Data entries:
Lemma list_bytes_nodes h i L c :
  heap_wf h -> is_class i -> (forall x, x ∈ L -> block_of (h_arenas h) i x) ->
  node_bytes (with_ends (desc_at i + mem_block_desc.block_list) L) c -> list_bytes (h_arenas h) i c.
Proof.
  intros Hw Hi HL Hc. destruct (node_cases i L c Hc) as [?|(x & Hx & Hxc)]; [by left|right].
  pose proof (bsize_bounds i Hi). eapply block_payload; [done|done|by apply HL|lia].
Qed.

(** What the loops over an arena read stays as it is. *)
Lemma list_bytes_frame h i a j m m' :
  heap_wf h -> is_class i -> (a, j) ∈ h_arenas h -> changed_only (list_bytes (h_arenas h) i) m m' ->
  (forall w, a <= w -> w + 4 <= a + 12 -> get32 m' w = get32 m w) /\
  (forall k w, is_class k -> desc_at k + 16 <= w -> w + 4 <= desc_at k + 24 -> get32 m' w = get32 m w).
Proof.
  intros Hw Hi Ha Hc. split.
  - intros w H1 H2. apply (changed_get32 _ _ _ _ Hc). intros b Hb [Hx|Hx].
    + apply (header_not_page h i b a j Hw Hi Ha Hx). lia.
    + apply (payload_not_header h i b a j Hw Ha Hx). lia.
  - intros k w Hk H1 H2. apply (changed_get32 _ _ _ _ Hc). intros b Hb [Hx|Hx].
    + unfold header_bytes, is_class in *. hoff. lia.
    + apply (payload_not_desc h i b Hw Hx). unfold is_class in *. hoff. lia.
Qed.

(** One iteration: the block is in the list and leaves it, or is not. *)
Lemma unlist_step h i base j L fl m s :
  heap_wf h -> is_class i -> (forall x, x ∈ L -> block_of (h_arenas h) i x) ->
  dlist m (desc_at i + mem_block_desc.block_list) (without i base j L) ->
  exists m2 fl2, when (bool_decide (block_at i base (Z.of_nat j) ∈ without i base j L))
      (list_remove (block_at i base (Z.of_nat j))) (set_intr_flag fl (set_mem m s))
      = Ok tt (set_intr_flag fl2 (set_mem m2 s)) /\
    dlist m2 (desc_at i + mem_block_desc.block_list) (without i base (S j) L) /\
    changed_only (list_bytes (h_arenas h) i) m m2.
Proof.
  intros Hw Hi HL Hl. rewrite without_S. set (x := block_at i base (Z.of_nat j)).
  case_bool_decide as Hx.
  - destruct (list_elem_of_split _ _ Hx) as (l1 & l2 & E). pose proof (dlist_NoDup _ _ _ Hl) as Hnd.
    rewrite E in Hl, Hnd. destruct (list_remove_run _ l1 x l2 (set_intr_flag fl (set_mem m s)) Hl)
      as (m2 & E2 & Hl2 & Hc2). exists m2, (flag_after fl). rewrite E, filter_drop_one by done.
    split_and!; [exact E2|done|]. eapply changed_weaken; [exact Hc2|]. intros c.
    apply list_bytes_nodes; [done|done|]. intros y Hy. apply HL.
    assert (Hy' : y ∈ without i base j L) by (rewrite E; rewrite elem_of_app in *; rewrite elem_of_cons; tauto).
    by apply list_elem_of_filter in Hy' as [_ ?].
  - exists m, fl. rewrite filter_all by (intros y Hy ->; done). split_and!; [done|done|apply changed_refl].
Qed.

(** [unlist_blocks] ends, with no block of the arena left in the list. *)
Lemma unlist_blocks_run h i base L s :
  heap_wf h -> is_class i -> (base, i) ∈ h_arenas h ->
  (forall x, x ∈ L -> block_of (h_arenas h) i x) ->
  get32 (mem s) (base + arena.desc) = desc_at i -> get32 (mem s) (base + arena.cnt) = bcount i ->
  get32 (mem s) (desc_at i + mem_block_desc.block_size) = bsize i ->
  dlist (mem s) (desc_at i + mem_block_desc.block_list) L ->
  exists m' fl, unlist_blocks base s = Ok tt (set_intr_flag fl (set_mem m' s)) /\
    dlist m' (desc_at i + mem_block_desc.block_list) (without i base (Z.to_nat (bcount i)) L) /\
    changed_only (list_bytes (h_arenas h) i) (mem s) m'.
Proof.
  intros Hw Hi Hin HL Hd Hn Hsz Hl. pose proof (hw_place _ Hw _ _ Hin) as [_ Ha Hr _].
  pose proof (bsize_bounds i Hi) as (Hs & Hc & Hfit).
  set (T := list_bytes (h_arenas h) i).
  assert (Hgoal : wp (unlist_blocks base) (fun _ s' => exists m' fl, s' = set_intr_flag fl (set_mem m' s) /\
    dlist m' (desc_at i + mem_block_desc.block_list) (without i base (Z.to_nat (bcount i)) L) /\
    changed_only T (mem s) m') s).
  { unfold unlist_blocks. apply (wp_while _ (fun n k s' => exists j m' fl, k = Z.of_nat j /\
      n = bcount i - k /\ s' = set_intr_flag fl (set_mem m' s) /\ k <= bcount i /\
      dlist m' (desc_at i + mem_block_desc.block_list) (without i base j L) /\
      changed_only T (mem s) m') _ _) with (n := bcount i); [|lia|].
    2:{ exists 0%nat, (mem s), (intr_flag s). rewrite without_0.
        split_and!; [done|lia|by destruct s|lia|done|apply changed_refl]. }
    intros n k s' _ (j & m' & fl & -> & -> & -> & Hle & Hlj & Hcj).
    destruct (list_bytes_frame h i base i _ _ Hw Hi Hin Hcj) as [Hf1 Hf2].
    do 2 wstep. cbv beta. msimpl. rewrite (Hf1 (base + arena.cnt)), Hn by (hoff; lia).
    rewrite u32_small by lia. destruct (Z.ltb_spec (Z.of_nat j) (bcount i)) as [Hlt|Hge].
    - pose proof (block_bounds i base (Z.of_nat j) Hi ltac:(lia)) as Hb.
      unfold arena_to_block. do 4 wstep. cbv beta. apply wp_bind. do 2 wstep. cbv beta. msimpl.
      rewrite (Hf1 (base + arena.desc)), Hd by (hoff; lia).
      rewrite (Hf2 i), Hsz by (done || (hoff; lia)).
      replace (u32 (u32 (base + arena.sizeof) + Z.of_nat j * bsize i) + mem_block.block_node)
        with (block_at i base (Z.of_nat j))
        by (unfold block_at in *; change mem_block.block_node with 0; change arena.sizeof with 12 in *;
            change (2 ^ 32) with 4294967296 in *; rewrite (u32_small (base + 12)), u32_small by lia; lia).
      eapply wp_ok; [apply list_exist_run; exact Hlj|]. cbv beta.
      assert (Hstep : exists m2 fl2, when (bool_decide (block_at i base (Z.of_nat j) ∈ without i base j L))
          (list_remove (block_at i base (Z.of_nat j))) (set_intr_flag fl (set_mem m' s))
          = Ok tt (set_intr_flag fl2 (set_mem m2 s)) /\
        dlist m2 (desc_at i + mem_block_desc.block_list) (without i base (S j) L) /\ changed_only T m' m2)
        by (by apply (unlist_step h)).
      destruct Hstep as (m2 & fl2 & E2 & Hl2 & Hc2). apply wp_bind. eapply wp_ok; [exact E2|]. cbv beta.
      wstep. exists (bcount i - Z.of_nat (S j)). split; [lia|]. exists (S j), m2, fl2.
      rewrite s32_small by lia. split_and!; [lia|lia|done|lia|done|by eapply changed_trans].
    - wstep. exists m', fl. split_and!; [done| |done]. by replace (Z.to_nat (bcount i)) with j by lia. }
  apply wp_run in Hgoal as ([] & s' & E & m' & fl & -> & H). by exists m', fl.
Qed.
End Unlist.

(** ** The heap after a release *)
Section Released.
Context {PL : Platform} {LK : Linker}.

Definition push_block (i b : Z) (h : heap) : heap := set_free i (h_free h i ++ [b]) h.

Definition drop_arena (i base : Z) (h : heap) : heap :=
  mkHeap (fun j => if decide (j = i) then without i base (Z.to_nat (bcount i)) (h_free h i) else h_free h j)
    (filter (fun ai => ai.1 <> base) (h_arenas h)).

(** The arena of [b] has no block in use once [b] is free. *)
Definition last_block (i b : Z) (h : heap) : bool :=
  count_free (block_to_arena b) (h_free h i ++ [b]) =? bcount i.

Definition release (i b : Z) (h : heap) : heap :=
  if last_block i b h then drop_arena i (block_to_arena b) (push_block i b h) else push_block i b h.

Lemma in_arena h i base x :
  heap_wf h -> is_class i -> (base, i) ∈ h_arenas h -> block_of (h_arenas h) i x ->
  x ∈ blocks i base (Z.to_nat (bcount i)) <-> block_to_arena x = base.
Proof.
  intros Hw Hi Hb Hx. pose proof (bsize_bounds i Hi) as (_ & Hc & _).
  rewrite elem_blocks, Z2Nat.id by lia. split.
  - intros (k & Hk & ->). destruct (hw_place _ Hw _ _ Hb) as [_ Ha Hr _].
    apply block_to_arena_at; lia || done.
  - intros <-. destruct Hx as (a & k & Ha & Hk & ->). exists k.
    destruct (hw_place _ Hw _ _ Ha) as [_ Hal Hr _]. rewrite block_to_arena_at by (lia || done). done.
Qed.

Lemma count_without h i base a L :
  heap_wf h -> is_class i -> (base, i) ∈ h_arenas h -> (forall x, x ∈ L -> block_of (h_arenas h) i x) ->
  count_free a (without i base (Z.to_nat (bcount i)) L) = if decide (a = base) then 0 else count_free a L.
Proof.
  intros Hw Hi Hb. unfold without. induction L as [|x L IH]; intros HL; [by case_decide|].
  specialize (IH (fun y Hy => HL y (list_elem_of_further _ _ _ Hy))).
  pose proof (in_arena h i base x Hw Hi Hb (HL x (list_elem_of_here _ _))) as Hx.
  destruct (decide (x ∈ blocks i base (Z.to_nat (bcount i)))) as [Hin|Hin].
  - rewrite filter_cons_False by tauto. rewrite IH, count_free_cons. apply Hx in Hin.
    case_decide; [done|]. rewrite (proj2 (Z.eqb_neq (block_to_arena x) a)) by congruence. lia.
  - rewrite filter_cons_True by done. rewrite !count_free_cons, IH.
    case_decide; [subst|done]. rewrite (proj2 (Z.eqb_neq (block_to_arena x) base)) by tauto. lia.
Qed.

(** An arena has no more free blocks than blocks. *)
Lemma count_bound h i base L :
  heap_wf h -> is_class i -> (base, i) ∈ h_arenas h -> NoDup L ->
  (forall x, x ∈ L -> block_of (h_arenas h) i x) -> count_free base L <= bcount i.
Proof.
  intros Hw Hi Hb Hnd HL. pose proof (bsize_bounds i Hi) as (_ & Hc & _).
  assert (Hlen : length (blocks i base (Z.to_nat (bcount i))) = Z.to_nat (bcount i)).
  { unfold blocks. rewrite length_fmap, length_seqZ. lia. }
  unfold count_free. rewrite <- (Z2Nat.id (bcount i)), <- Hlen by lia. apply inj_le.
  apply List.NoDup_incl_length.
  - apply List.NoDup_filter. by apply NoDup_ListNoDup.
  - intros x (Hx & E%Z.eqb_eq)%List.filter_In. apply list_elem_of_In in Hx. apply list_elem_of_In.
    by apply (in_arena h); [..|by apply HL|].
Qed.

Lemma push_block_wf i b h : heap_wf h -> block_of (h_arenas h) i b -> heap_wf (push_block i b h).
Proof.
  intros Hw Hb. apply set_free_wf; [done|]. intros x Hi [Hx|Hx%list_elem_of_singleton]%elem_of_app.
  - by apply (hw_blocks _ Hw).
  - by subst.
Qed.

§ **Directions for this task**:
A single number is required: the count of lines in the data that include the string "tauto".

§ **Solution**:
3